▸ **Instructions to follow**
All lines from the start of the listing below through the line containing "(older : list" are to be written out again exactly, and no others.

▸ **Extracted material**
────────────────

(** X17. A [restartServer] on a quiet supervisor that holds a child, with
    the configuration complete, a validator that reports no error and a new
    child that got a pid, runs in order: the kill, which signals the old child
    and stamps [kill] on its record, then the restart delay, then the spawn,
    which stores the new child and appends its record; it returns [null] and
    leaves nothing waiting. *)
Theorem restartServer_replaces_child (s : System) (child child' : ChildProcess)
    (older : list HistoryEntry) (curr : HistoryEntry)
    (msTimestamp now now' : Z) (reason author : option string)
    (mutex : string) (result : ValidationResult) (p : N) :
  tasks s = [] ->
  fxChild (runner s) = Some child ->
  history (runner s) = older ++ [curr] ->
  shutdownNoticeDelayMs txConfig <= msTimestamp - lastKillRequest (runner s) ->
  isConfigured txConfig = true ->
  truthy_string (errors result) = false ->
  child_pid child' = Some p ->
  let o :=
    run_ s
      [CallRestartServer msTimestamp reason author;
       ShutdownNoticeElapsed 0 now;
       RestartDelayElapsed 0 mutex;
       ValidatorSettled 0 (Return result) child' now'] in
  settled o = [(RestartServer, Return None)]
  /\ tasks (next o) = []
  /\ fxChild (runner (next o)) = Some child'
  /\ currentMutex (runner (next o)) = Some mutex
  /\ lastKillRequest (runner (next o)) = msTimestamp
  /\ history (runner (next o))
     = older
         ++ [set_kill now curr;
             {| pid := Z_toString (Z.of_N p);
                timestamps := {| start := At now'; kill := Absent;
                                 exit := Absent; close := Absent |} |}]
  /\ listeners (next o) = listeners s ++ [length older + 1]%nat
  /\ exists before between after vars,
       effects o
       = before ++ KillSignal child :: between
           ++ Spawn vars (server_dataPath txConfig) :: after.
Proof.
  intros Htasks Hchild Hhistory Haccept Hconf Herrors Hpid o. subst o.
  destruct s as [r ts ls bh]. cbn [tasks runner listeners] in *. subst ts.
  set (reasonString := reasonString_of reason).
  set (r1 := with_lastKillRequest msTimestamp r).
  set (s1 := {| runner := r1;
                tasks := [KillServerSleeping reasonString RestartServer];
                listeners := ls; blackHole := bh |}).
  set (r2 := with_history (older ++ [set_kill now curr]) (with_fxChild None r1)).
  set (s2 := {| runner := r2; tasks := [RestartServerSleeping];
                listeners := ls; blackHole := bh |}).
  set (s0 := {| runner := r; tasks := []; listeners := ls; blackHole := bh |}).
  assert (H1 : next (step_ s0 (CallRestartServer msTimestamp reason author)) = s1
               /\ settled (step_ s0 (CallRestartServer msTimestamp reason author))
                  = []).
  { cbn [step]. rewrite enter_killServer_cases. cbn [runner s0].
    destruct (Z.ltb_spec (msTimestamp - lastKillRequest r)
                (shutdownNoticeDelayMs txConfig)); [lia|].
    split; reflexivity. }
  destruct H1 as [H1 H1s].
  assert (H2 : step_ s1 (ShutdownNoticeElapsed 0 now)
               = {| next := s2;
                    effects :=
                      (KillSignal child :: cleanup r1 reasonString)
                        ++ (restartServer_delay txConfig r1).1
                        ++ [Sleep (restartServer_delay txConfig r1).2];
                    settled := [] |}).
  { transitivity
      (finish_killServer txConfig
         {| runner := r1; tasks := []; listeners := ls; blackHole := bh |}
         now reasonString RestartServer); [reflexivity|].
    rewrite (finish_killServer_in_restart
               {| runner := r1; tasks := []; listeners := ls; blackHole := bh |}
               now reasonString child older curr Hchild Hhistory).
    reflexivity. }
  destruct (enter_spawnServer_waits
              {| runner := r2; tasks := []; listeners := ls; blackHole := bh |}
              VUndefined mutex RestartServer eq_refl Hconf) as [vars H3].
  set (r3 := with_spawnVariables (Some vars)
               (with_currentMutex (Some mutex) r2)) in *.
  set (s3 := {| runner := r3;
                tasks := [SpawnServerValidating VUndefined RestartServer];
                listeners := ls; blackHole := bh |}).
  assert (H3' : step_ s2 (RestartDelayElapsed 0 mutex)
                = {| next := s3;
                     effects :=
                       [ResetToken;
                        Console "verbose.log"
                          ("Spawn Variables: " +:+ join " " (args vars))];
                     settled := [] |}).
  { transitivity
      (enter_spawnServer txConfig isWindows fxServerPath alpinePath cmdArgs
         {| runner := r2; tasks := []; listeners := ls; blackHole := bh |}
         VUndefined mutex RestartServer); [reflexivity|].
    rewrite H3. reflexivity. }
  destruct (finish_spawnServer_started
              {| runner := r3; tasks := []; listeners := ls; blackHole := bh |}
              VUndefined RestartServer result child' p now' vars
              eq_refl Herrors Hpid) as (H4 & H4s & before & after & H4e).
  assert (H4' : step_ s3 (ValidatorSettled 0 (Return result) child' now')
                = finish_spawnServer txConfig
                    {| runner := r3; tasks := []; listeners := ls;
                       blackHole := bh |}
                    VUndefined RestartServer (Return result) child' now')
    by reflexivity.
  cbn [run]. rewrite H1, H1s, H2. cbn [next effects settled].
  rewrite H3'. cbn [next effects settled].
  rewrite H4', H4, H4s, H4e.
  cbn [next effects settled unchanged app tasks runner listeners with_listeners
       with_runner].
  split; [reflexivity|]. split; [reflexivity|]. split; [reflexivity|].
  split; [reflexivity|]. split; [reflexivity|].
  split; [cbn; now rewrite <- app_assoc|].
  split; [cbn; now rewrite length_app|].
  exists (effects (step_ s0 (CallRestartServer msTimestamp reason author))),
    (cleanup r1 reasonString
       ++ (restartServer_delay txConfig r1).1
       ++ [Sleep (restartServer_delay txConfig r1).2]
       ++ [ResetToken;
           Console "verbose.log" ("Spawn Variables: " +:+ join " " (args vars))]
       ++ before),
    after, vars.
  rewrite !app_nil_r, <- !app_assoc. reflexivity.
Qed.
(** ** pandas calls that can raise *)

(** [df[c]]: the series of the column that carries the label, [KeyError]
    when the label is absent. When several columns carry the label pandas
    returns the frame of those columns; the first of them stands for it
    here. *)
Definition getitem (df : DataFrame) (c : string) : Result Series :=
  match get_col df c with
  | Some s => Ok s
  | None => Raise (KeyError c)
  end.

(** [df[cs]] for a list of labels: [KeyError] on the first absent one. A
    label stands for the first column that carries it. *)
Fixpoint getitems (df : DataFrame) (cs : list string) : Result (list Series) :=
  match cs with
  | [] => Ok []
  | c :: cs' =>
      match getitem df c with
      | Raise e => Raise e
      | Ok s =>
          match getitems df cs' with
          | Raise e => Raise e
          | Ok ss => Ok (s :: ss)
          end
      end
  end.

(** What [pd.to_datetime] makes of one value: a missing value becomes NaT,
    a value it cannot convert gives [None]. *)
Definition datetime_of_cell (c : Cell) : option (option Timestamp) :=
  match c with
  | CNull => Some None
  | CInt z => option_map Some (datetime_of_int z)
  | CFloat f => option_map Some (datetime_of_float f)
  | CStr s => option_map Some (datetime_of_string s)
  | CTime t => Some (Some t)
  end.

Fixpoint all_some {A} (l : list (option A)) : option (list A) :=
  match l with
  | [] => Some []
  | None :: _ => None
  | Some a :: l' => option_map (cons a) (all_some l')
  end.

(** [pd.to_datetime(s)], with the default [errors='raise']. *)
Definition to_datetime (s : Series) : Result Series :=
  match all_some (map datetime_of_cell (cells s)) with
  | Some v => Ok (SDatetime v)
  | None => Raise ValueError
  end.
Lemma translate_brightness_monotone_witness :
  ∃ light,
    __init__ ha_value_to_brightness "light.a" [(25, 50); (75, 100)] = Some light ∧
    ∀ vi vj,
      (translate_brightness no_states light 10).2 = Some vi →
      (translate_brightness no_states light 200).2 = Some vj →
      vi ≤ vj.
Proof.
  destruct (translate_brightness_monotone ha_value_to_brightness
              ha_value_to_brightness_range "light.a" [(25, 50); (75, 100)])
    as (light & E & H).
  { apply calibration_table_check. vm_compute. reflexivity. }
  { assert (Es : sorted_items
                   (config_levels ha_value_to_brightness [(25, 50); (75, 100)])
                 = [(64, 128); (191, 255); (255, 255)])
      by (vm_compute; reflexivity).
    rewrite Es. simpl. lia. }
  exists light. split; [exact E |]. intros vi vj.
  apply (H no_states 10 200 vi vj (fresh_light_dimmable _ _ _ E)); lia.
Defined.

Lemma translate_brightness_back_candidates_witness :
  ∃ light,
    __init__ ha_value_to_brightness "light.a" up_and_down = Some light ∧
    ∀ candidates,
      (translate_brightness_back no_states light (Some 100)).2 = Some candidates →
      NoDup candidates ∧ ∀ x, x ∈ candidates → 0 ≤ x ≤ 255.
Proof.
  destruct (translate_brightness_back_candidates ha_value_to_brightness
              ha_value_to_brightness_range "light.a" up_and_down)
    as (light & E & H).
  { apply calibration_table_check. vm_compute. reflexivity. }
  exists light. split; [exact E |]. intros candidates.
  apply (H no_states 100 candidates (fresh_light_dimmable _ _ _ E)).
Defined.

Lemma translate_brightness_back_on_off_sparse_witness :
  ∃ light,
    __init__ ha_value_to_brightness "light.a" up_and_down = Some light ∧
    (translate_brightness_back all_on_off light (Some 100)).2 = Some [].
Proof.
  destruct (translate_brightness_back_on_off_sparse ha_value_to_brightness
              ha_value_to_brightness_range "light.a" up_and_down)
    as (light & E & H).
  { apply calibration_table_check. vm_compute. reflexivity. }
  exists light. split; [exact E |].
  apply (proj1 (H all_on_off (fresh_light_on_off _ _ _ E))). lia.
Defined.

Lemma on_off_round_trip_witness :
  ∃ light,
    __init__ ha_value_to_brightness "light.a" up_and_down = Some light ∧
    ∃ v candidates,
      (translate_brightness all_on_off light 60).2 = Some v ∧
      (translate_brightness_back all_on_off light (Some v)).2 = Some candidates ∧
      60 ∈ candidates.
Proof.
  destruct (on_off_round_trip ha_value_to_brightness
              ha_value_to_brightness_range "light.a" up_and_down)
    as (light & E & H).
  { apply calibration_table_check. vm_compute. reflexivity. }
  exists light. split; [exact E |].
  apply (H all_on_off 60 (fresh_light_on_off _ _ _ E)). lia.
Defined.

Lemma type_classification_witness :
  ∃ light,
    __init__ ha_value_to_brightness "light.a" [] = Some light ∧
    (type all_on_off light).2 = Some TYPE_ONOFF.
Proof.
  destruct default_light_exists as (light & E).
  exists light. split; [exact E |].
  pose proof (init_tables ha_value_to_brightness "light.a" [] light E)
    as (_ & Hty & _).
  exact (type_classification all_on_off light Hty).
Defined.

Lemma type_is_final_witness :
  ∃ light,
    __init__ ha_value_to_brightness "light.a" [] = Some light ∧
    type no_states (type all_on_off light).1
    = ((type all_on_off light).1, Some TYPE_ONOFF).
Proof.
  destruct default_light_exists as (light & E).
  exists light. split; [exact E |].
  apply (type_is_final all_on_off no_states light TYPE_ONOFF).
  exact (fresh_light_on_off _ _ _ E).
Defined.

Lemma update_when_off_witness :
  ∃ self',
    async_update_group_state light_group_state pop_first no_states
      (set_prefered_brightness (Some 42) (new_lightener (two_lights [])))
    = (self', Returned) ∧
    _attr_brightness self' = None ∧
    _entities self'
    = _entities (set_prefered_brightness (Some 42)
                   (new_lightener (two_lights []))).
Proof.
  apply (update_when_off light_group_state pop_first no_states
           (set_prefered_brightness (Some 42) (new_lightener (two_lights [])))).
  - reflexivity.
  - vm_compute. intros H. discriminate H.
Defined.

Lemma update_reports_brightness_support_witness :
  _attr_color_mode
    (async_update_group_state light_group_state pop_first all_on_off
       (new_lightener (two_lights []))).1 ≠ Some ONOFF ∧
  ∃ modes,
    _attr_supported_color_modes
      (async_update_group_state light_group_state pop_first all_on_off
         (new_lightener (two_lights []))).1 = Some modes ∧
    modes ≠ [] ∧ (ONOFF ∉ modes) ∧
    ((∀ m, m ∈ default [] (g_supported_color_modes
                             (light_group_state all_on_off
                                (_entity_ids (new_lightener (two_lights [])))))
           → m = ONOFF) →
     modes = [BRIGHTNESS]).
Proof.
  apply (update_reports_brightness_support light_group_state pop_first
           all_on_off (new_lightener (two_lights [])) _ eq_refl).
  apply pair_snd_eq. vm_compute. reflexivity.
Defined.
Lemma cluster_articles_small (embeddings_ : list vec) :
  (List.length embeddings_ < MIN_CLUSTER_SIZE)%nat ->
  cluster_articles embeddings_ = Ok (repeat NOISE (List.length embeddings_)).
Proof.
  intros H. unfold cluster_articles.
  apply Nat.ltb_lt in H. rewrite H. reflexivity.
Qed.

(** C1, as the code has it: with fewer rows than [MIN_CLUSTER_SIZE],
    [cluster_articles] labels every row as noise, and [run_clustering]
    stops before clustering: it executes the SELECT and nothing else, it
    leaves every table, [clusters] and [cluster_members] included, as it
    found them, and it returns 0 unless the store fails on the SELECT. *)
Theorem run_clustering_small_corpus (w : world) :
  (corpus_size (w_db w) < MIN_CLUSTER_SIZE)%nat ->
  let x := run_clustering w in
  cluster_articles (map i_vector (select_all_embeddings (w_db w)))
  = Ok (repeat NOISE (corpus_size (w_db w)))
  /\ w_db (snd x) = w_db w
  /\ w_log (snd x) = w_log w ++ [SelectAllEmbeddings]
  /\ (fst x = Ok 0%nat \/ exists e, fst x = Raise e)
  /\ (w_faults w = [] -> fst x = Ok 0%nat).
Proof.
  intros Small. cbv zeta. split.
  { rewrite cluster_articles_small; rewrite length_map; [reflexivity|exact Small]. }
  unfold run_clustering, bind.
  destruct (get_all_embeddings_spec w) as (D & L & R & NF).
  destruct (get_all_embeddings w) as [[data|e] w1] eqn:G; simpl in D, L, R.
  - assert (E : data = select_all_embeddings (w_db w)).
    { destruct R as [R|[e R]]; [inversion R; reflexivity|discriminate]. }
    assert (Done : forall k : M nat,
               (match data with
                | [] => ret 0%nat
                | _ :: _ =>
                    if (List.length (map i_vector data) <? MIN_CLUSTER_SIZE)%nat
                    then ret 0%nat else k
                end) w1 = (Ok 0%nat, w1)).
    { intros k. destruct data as [|i r]; [reflexivity|].
      assert (T : (List.length (map i_vector (i :: r)) <? MIN_CLUSTER_SIZE)%nat
                  = true).
      { apply Nat.ltb_lt. rewrite length_map, E. exact Small. }
      rewrite T. reflexivity. }
    rewrite Done. simpl.
    split; [exact D|]. split; [exact L|]. split; [left; reflexivity|].
    intros _. reflexivity.
  - simpl.
    split; [exact D|]. split; [exact L|].
    split; [right; exists e; reflexivity|].
    intros F. specialize (NF F). discriminate NF.
Qed.
Lemma split_on_no_slash s : Forall (fun c => PosixPath.no_slash c = true) (PyStr.split_on "/" s).
Proof.
  induction s as [|c t IH]; simpl.
  - repeat constructor.
  - destruct (Ascii.eqb c "/") eqn:E.
    + constructor; auto.
    + destruct (PyStr.split_on "/" t) as [|w ws]; inversion IH; subst;
        constructor; simpl; try rewrite E; auto.
Qed.

Lemma replicate_snoc {A} (x : A) m : replicate m x ++ [x] = replicate (S m) x.
Proof. induction m as [|m IH]; simpl; [reflexivity|]. f_equal. exact IH. Qed.

Lemma last_replicate {A} (x : A) m : m <> 0 -> last (replicate m x) = Some x.
Proof.
  intros Hm. destruct m; [congruence|]. rewrite <- replicate_snoc.
  apply last_snoc.
Qed.

Lemma clean_dotdot : ~ PosixPath.clean "..".
Proof. intros (_ & _ & H & _). congruence. Qed.

Lemma shape_nil k : PosixPath.shape k [].
Proof. exists 0, []. simpl. auto. Qed.

Lemma norm_step_skip k acc c : c = "" \/ c = "." -> PosixPath.norm_step k acc c = acc.
Proof. intros [-> | ->]; reflexivity. Qed.

Lemma norm_step_plain k acc c :
  c <> "" -> c <> "." -> c <> ".." -> PosixPath.norm_step k acc c = acc ++ [c].
Proof.
  intros H1 H2 H3. unfold PosixPath.norm_step.
  destruct (String.eqb_spec c ""); [congruence|].
  destruct (String.eqb_spec c "."); [congruence|].
  destruct (String.eqb_spec c ".."); [congruence|]. reflexivity.
Qed.

Lemma norm_step_dotdot_first acc : acc = [] -> PosixPath.norm_step 0 acc ".." = acc ++ [".."].
Proof. intros ->. reflexivity. Qed.
(** * folio service worker (sw.js): cache orchestration, verified

    A shallow embedding of [src/sw.js]: the three lifecycle listeners
    ([install], [activate], [fetch]) over a model of the browser's Cache
    Storage.  Every listener is run to the completion of the work it
    started, including its write-behind; awaited store calls take effect in
    the order of the source, and the one call that is not awaited is given
    both orders ([Landing]). *)

From Stdlib Require Import String Ascii List Bool Arith PeanoNat Lia.
From Stdlib Require Import DecimalString.
Import ListNotations.
Open Scope string_scope.
Open Scope list_scope.

(** ** JavaScript strings *)

(** [s.startsWith(p)] *)
Definition startsWith (s p : string) : bool := String.prefix p s.

(** [s.includes(p)]: [p] occurs in [s] at some offset. *)
Fixpoint includes (s p : string) : bool :=
  String.prefix p s ||
  match s with
  | EmptyString => false
  | String _ s' => includes s' p
  end.

(** ** [new URL(href)]

    Request URLs reach the worker serialised ([scheme://host[:port]/path...]),
    so the parser only has to cut the serialisation apart. *)

Module URL.

Record t := mk { href : string; protocol : string; host : string;
                 hostname : string; origin : string }.

(** Split [s] before the first character satisfying [stop]. *)
Fixpoint take_until (stop : ascii -> bool) (s : string) : string * string :=
  match s with
  | EmptyString => (EmptyString, EmptyString)
  | String c s' =>
      if stop c then (EmptyString, s)
      else let (a, b) := take_until stop s' in (String c a, b)
  end.

(** The part of an authority after its last ["@"] (the userinfo, if any,
    is dropped). *)
Fixpoint after_userinfo (s : string) : string :=
  match s with
  | EmptyString => EmptyString
  | String c s' =>
      if includes s' "@" then after_userinfo s'
      else if Ascii.eqb c "@" then s' else s
  end.

Definition is_colon (c : ascii) : bool := Ascii.eqb c ":".
Definition ends_authority (c : ascii) : bool :=
  Ascii.eqb c "/" || Ascii.eqb c "?" || Ascii.eqb c "#".
Definition is_rbracket (c : ascii) : bool := Ascii.eqb c "]".

(** Host without its port; an IPv6 literal keeps its brackets. *)
Definition strip_port (hostport : string) : string :=
  if String.prefix "[" hostport
  then let (a, b) := take_until is_rbracket hostport in
       if String.prefix "]" b then (a ++ "]")%string else a
  else fst (take_until is_colon hostport).
(** Where column [i] of an answer stands once the first column named [x]
    is gone. *)
Definition position (x : string) (headers : list string) (i : nat) : nat :=
  match index x headers with
  | Some idx => if Nat.ltb idx i then pred i else i
  | None => i
  end.

Definition uses_connection (s : step) : bool :=
  match s with
  | Execute _ | Disconnect => true
  | _ => false
  end.

Definition touches_files (s : step) : bool :=
  match s with
  | Makedirs _ | Open _ | Writerow _ | Writerows _ | CloseFile => true
  | _ => false
  end.

Definition is_disconnect (s : step) : bool :=
  match s with
  | Disconnect => true
  | _ => false
  end.

(** The calls after the connection was closed use it no more. *)
Fixpoint released (t : list step) : bool :=
  match t with
  | [] => true
  | s :: t' => negb (uses_connection s) && released t'
  end.

(** The connection is closed once; no file is touched before, and the
    connection is not used after. *)
Fixpoint closes_once (t : list step) : bool :=
  match t with
  | [] => false
  | s :: t' =>
      if is_disconnect s then released t'
      else negb (touches_files s) && closes_once t'
  end.

End Exporters.

Arguments Print {cell} l.
Arguments Connect {cell} dbname.
Arguments Execute {cell} param.
Arguments Disconnect {cell}.
Arguments Makedirs {cell} dir.
Arguments Open {cell} path.
Arguments Writerow {cell} headers.
Arguments Writerows {cell} rows.
Arguments CloseFile {cell}.
Arguments Answer {cell} fetchall description.
Arguments fetchall {cell} a.
Arguments description {cell} a.
Arguments io_trace {cell A} x.
Arguments io_outcome {cell A} x.
Arguments stripped {cell} x a.

End Leaderboard.

(** A filled-in deployment for the examples: cells are Python values and
    paths are joined with a slash. *)
Module LeaderboardSamples.

Definition join (dir name : string) : string := dir +:+ "/" +:+ name.

Definition runs : Leaderboard.answer pyval :=
  Leaderboard.Answer
    [[PInt 7; PStr "cloud"; PInt 93]; [PInt 9; PStr "tifa"; PInt 95]]
    ["uid"; "name"; "run_time"].

Definition scores : Leaderboard.answer pyval :=
  Leaderboard.Answer
    [[PStr "10.0.0.1"; PStr "zero"; PInt 900]]
    ["ip"; "playername"; "hiscore"].

Definition no_rows : Leaderboard.answer pyval :=
  Leaderboard.Answer [] ["ip"; "playername"; "hiscore"].

Definition db (a : Leaderboard.answer pyval) : Leaderboard.world pyval :=
  Leaderboard.World pyval None (fun _ => inr a) None None None None None None.

Definition down : Leaderboard.world pyval :=
  Leaderboard.World pyval (Some (Exn OtherException "connection refused"))
    (fun _ => inr runs) None None None None None None.

Definition query_fails : Leaderboard.world pyval :=
  Leaderboard.World pyval None
    (fun _ => inl (Exn OtherException "relation does not exist"))
    None None None None None None.

End LeaderboardSamples.

(** * Properties *)

Section Loader.

Variable json_load_file : string -> exn + pyval.
Variable net : nat -> attempt.

Lemma load_config_fatal config_path e fs :
  json_load_file config_path = inl e ->
  is_FileNotFoundError e = true \/ is_JSONDecodeError e = true ->
  load_config json_load_file config_path fs
  = (Exited 1, fs, [EvPrint (config_error_line config_path e)]).
Proof.
  intros Hload Hcls.
  unfold load_config, try_except, bind, config_error_line. rewrite Hload. simpl.
  destruct (is_FileNotFoundError e) eqn:Hnf; simpl; [reflexivity|].
  destruct Hcls as [Hc|Hc]; [discriminate|]. rewrite Hc. reflexivity.
Qed.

────────────────

▸ **Written solution**
(** X17. A [restartServer] on a quiet supervisor that holds a child, with
    the configuration complete, a validator that reports no error and a new
    child that got a pid, runs in order: the kill, which signals the old child
    and stamps [kill] on its record, then the restart delay, then the spawn,
    which stores the new child and appends its record; it returns [null] and
    leaves nothing waiting. *)
Theorem restartServer_replaces_child (s : System) (child child' : ChildProcess)
    (older : list HistoryEntry) (curr : HistoryEntry)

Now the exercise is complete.